Essentially, Upworthy goes dumpster diving in the Internet's archives, hoping to find gold. They're looking for any scrap of a moving, visual story they can tell that was, for some reason or another, initially overlooked by readers. They polish it off with a catchy headline, send it out into the Twitterverse and Facebook, and watch the readers flock to the page.
When you're promoting old stories, there's not much competition either. News sites compete to be the first to a story, so there's a lot of overlapping coverage. It'd be hard for another site to stumble upon the same older content Upworthy finds at exactly the same time.
To find the hidden gems, Upworthy's content curators spend a large portion of the day scouring YouTube and other visual sites. They don't crank out dozens of stories each; Pariser estimates only 60 pieces of content are created per week. Interest, not timeliness, is what matters when it comes to social content.
"Our mantra is to over-promise and over-deliver," Pariser told us this morning. "If you write the perfect thing and no one sees it, it really doesn't matter. It's like giving a speech to an empty room. But having a really clicky headline only goes so far if it's [tied to] something people will actually be interested in. The content also has to be good enough."
When Upworthy's curators find something that moves them, they comes up with at least 25 headlines for that piece of content. Upworthy is data-driven, and the team can tell when a headline is hooking readers. It uses a platform called SimpleReach to further understand article analytics.
Take a video about a bully, for example. It ultimately received 4 million views, Pariser explained, but the author tried 16 headlines before landing on one that resonated with readers and reeled them in.
"We have 5,000 publishers, and 20% of all social actions we record on a daily basis come from Upworthy -- significantly more than any other single site," SimpleReach CEO Eddie Kim says.
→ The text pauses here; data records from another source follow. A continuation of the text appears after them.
(** The built-ins and the three numeric literals of the script. *)
Class Builtins (num : Type) : Type := {
  Number : string -> num;                  (* [Number(text)] *)
  zero : num;                              (* the literal [0] *)
  half : num;                              (* the literal [0.5] *)
  sixty : num;                             (* the literal [60] *)
  minus : num -> num -> num;               (* [x - y] *)
  plus : num -> num -> num;                (* [x + y] *)
  lt : num -> num -> bool;                 (* [x < y] *)
  gt : num -> num -> bool;                 (* [x > y] *)
  ge : num -> num -> bool;                 (* [x >= y] *)
  Math_min : num -> num -> num;
  Math_max : num -> num -> num;
  toFixed1 : num -> string;                (* [x.toFixed(1)] *)
  ToBoolean : num -> bool;                 (* a Number used as a condition *)
  JSON_stringify : Object num -> option nat -> string
}.

Section Script.

Context {num : Type} {B : Builtins num}.

Fixpoint get_prop (k : string) (o : Object num) : option (Value num) :=
  match o with
  | [] => None
  | (k', v) :: r => if String.eqb k k' then Some v else get_prop k r
  end.

(** [o.k = v]: an existing property is overwritten in place, a new one is
    added at the end. *)
Fixpoint set_prop (k : string) (v : Value num) (o : Object num)
  : Object num :=
  match o with
  | [] => [(k, v)]
  | (k', v') :: r =>
      if String.eqb k k' then (k', v) :: r else (k', v') :: set_prop k v r
  end.

(** Truthiness of a property read, [undefined] included. *)
Definition truthy (v : option (Value num)) : bool :=
  match v with
  | Some (VBool b) => b
  | Some (VNum x) => ToBoolean x
  | None => false
  end.

(** Lines 18-29 on the Numbers read at lines 16-17. *)
Definition normalize (start0 end0 : num) : num * num :=
  let start := start0 in
  let end_ := end0 in
  let end_ :=
    if lt (minus end_ start) half
    then Math_min sixty (plus start half) else end_ in
  let end_ := if gt end_ sixty then sixty else end_ in
  let start := if lt start zero then zero else start in
  let start :=
    if ge start end_ then Math_max zero (minus end_ half) else start in
  (start, end_).

(** [clampRanges], lines 15-34. *)
Definition clampRanges (d : Dom) : Dom :=
  let (start, end_) :=
    normalize (Number (startRange_value d)) (Number (endRange_value d)) in
  set_texts (toFixed1 start ++ "s") (toFixed1 end_ ++ "s")
    (set_ranges (toFixed1 start) (toFixed1 end_) d).

(** The payload of lines 52-61. *)
Definition payload (d : Dom) : Object num :=
  let payload :=
    [ ("start", VNum (Number (startRange_value d)));
      ("end", VNum (Number (endRange_value d)));
      ("mute", VBool (is_active (muteToggle_active d)));
      ("audioOnly", VBool (is_active (audioToggle_active d))) ] in
  if truthy (get_prop "audioOnly" payload)
  then set_prop "mute" (VBool false) payload
  else payload.

(** Whether [window.Telegram?.WebApp] is there, line 10. *)
Variable tg : bool.

(** The click handler of the submit button, lines 51-69. *)
Definition submit (d : Dom) : Dom * list Effect :=
  let p := payload d in
  if tg
  then (d, [SendData (JSON_stringify p None); Close])
  else (d, [Alert ("Payload: " ++ JSON_stringify p (Some 2%nat))]).

(** Top-level statements run when the script is loaded: lines 10-13 and
    the call at line 71. *)
Definition load (d : Dom) : Dom * list Effect :=
  (clampRanges d, if tg then [Expand] else []).

(** The listeners registered at lines 36-37, 44-45, 47-49 and 51-69.  A
    move of a slider sets its value and then runs the listener. *)
Definition handle (e : Event) (d : Dom) : Dom * list Effect :=
  match e with
  | InputStart v => (clampRanges (set_ranges v (endRange_value d) d), [])
  | InputEnd v => (clampRanges (set_ranges (startRange_value d) v d), [])
  | ClickMute =>
      (set_toggles (toggleButton (muteToggle_active d))
         (audioToggle_active d) d, [])
  | ClickAudio =>
      (set_toggles (muteToggle_active d)
         (toggleButton (audioToggle_active d)) d, [])
  | ClickPreview =>
      (set_classList
         (classList_toggle "active" (previewButton_classList d)) d, [])
  | ClickSubmit => submit d
  end.

(** A sequence of events handled one after the other, each to
    completion; the calls on the host accumulate in order. *)
Fixpoint run (es : list Event) (d : Dom) : Dom * list Effect :=
  match es with
  | [] => (d, [])
  | e :: r =>
      let (d1, fx1) := handle e d in
      let (d2, fx2) := run r d1 in
      (d2, (fx1 ++ fx2)%list)
  end.

(** The page after the script has been loaded and the events [es] have
    been handled, with all calls made on the host. *)
Definition session (es : list Event) (d : Dom) : Dom * list Effect :=
  let (d0, fx0) := load d in
  let (d', fx) := run es d0 in
  (d', (fx0 ++ fx)%list).

(** Both sliders hold a text that [toFixed(1)] has produced. *)
Definition holds_toFixed_texts (d : Dom) : Prop :=
  (exists x, startRange_value d = toFixed1 x)
  /\ (exists y, endRange_value d = toFixed1 y).

End Script.

End Page.

(** ** The launcher script

    The bash script that follows the page script in the source: it runs
    under [set -euo pipefail], starts the API and the worker in the
    background, starts the bot when [TELEGRAM_BOT_TOKEN] is set, installs
    [cleanup] as the [EXIT] trap and blocks in [wait].  Every [echo] is a
    write that can fail (a closed descriptor, a terminal that has hung up, a
    full disk); under [set -e] a failed one ends the script, or the trap it
    runs in, on the spot. *)

Module Launcher.

Definition pid := positive.

Inductive Proc : Type := api | worker | bot.

(** The lines the script prints; the wording is left out. *)
Inductive Message : Type :=
| UvicornNotFound                  (* line 80, on stderr *)
| Started (p : Proc) (id : pid)    (* lines 87, 92, 98 *)
| BotSkipped                       (* line 100 *)
| Stopping.                        (* line 104 *)

(** What the script does to the outside, in order. *)
Inductive Event : Type :=
| Spawn (p : Proc) (id : pid)      (* a job put in the background *)
| Echo (m : Message)
| Kill (id : pid) (delivered : bool)
| Wait (id : pid) (status : Z)     (* [wait] on [id] has returned *)
| Exit (status : Z).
The in-with-the-old, out-with-the-new strategy is working for Upworthy. It recently raised $4 million from investors and its traffic has grown faster than any media company we've ever seen. Last month, Upworthy had 10.4 million unique visitors. This month, Pariser says Upworthy will beat that number. Previously, Upworthy's high month was October, when it hit 8.7 million uniques, so while traffic took a temporary dip, it's back up to mind-blowing numbers.